REQUIREMENT
Figure out how many lines of the material below contain the word "char". Answer with the number only.

*** ENTRIES SHOWN Section Begins ***

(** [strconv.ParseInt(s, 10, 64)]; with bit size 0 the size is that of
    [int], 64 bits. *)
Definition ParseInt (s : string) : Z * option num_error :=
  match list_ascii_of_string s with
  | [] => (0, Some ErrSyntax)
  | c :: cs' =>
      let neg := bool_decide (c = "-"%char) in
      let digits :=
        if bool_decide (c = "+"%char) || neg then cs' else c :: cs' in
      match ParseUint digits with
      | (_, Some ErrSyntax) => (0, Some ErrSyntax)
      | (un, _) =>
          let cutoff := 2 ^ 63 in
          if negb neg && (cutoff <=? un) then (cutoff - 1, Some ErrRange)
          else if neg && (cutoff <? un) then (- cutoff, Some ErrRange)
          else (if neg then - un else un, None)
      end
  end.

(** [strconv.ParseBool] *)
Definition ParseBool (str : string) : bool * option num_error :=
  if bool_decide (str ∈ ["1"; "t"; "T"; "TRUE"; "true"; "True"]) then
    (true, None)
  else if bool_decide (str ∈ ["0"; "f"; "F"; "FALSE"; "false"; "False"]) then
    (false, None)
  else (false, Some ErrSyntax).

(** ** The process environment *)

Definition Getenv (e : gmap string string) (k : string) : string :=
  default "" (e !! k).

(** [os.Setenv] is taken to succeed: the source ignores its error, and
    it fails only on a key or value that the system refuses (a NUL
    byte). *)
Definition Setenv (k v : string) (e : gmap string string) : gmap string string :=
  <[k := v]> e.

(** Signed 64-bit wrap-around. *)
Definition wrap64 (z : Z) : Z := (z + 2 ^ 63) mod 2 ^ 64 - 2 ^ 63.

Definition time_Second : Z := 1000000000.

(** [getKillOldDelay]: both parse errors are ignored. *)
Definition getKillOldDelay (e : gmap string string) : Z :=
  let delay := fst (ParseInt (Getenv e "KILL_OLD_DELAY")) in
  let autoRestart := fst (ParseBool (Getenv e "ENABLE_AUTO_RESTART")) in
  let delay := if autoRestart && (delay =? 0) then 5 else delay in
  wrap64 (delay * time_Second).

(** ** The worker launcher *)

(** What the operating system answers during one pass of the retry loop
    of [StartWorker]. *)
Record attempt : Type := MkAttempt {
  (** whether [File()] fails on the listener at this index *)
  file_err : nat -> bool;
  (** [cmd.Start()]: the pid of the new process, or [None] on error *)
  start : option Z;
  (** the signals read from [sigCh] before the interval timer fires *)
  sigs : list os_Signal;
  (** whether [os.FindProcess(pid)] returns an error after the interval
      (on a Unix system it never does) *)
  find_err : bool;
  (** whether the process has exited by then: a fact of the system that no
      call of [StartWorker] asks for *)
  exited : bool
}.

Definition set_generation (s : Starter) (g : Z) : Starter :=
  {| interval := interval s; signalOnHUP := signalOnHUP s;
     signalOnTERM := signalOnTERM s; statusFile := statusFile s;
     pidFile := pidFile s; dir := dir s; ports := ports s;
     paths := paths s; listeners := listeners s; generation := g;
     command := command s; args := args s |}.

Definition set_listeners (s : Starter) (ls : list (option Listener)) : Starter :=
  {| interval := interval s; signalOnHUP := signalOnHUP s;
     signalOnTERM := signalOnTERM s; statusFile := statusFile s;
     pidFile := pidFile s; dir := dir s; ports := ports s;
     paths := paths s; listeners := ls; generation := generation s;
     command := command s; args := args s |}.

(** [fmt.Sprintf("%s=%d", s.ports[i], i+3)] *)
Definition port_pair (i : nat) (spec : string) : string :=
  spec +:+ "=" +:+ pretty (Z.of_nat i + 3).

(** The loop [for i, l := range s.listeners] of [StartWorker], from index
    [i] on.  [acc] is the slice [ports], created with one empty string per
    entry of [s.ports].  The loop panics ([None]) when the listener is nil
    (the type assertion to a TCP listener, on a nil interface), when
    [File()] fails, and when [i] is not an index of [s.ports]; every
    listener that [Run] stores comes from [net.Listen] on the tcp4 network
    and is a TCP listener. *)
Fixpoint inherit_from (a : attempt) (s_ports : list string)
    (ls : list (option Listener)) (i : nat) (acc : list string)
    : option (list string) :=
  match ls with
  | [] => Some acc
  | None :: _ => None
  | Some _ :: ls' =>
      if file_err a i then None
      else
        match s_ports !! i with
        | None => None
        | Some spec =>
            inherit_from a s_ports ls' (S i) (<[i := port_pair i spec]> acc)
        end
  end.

*** ENTRIES SHOWN Section Ends ***

WRITTEN RESPONSE
2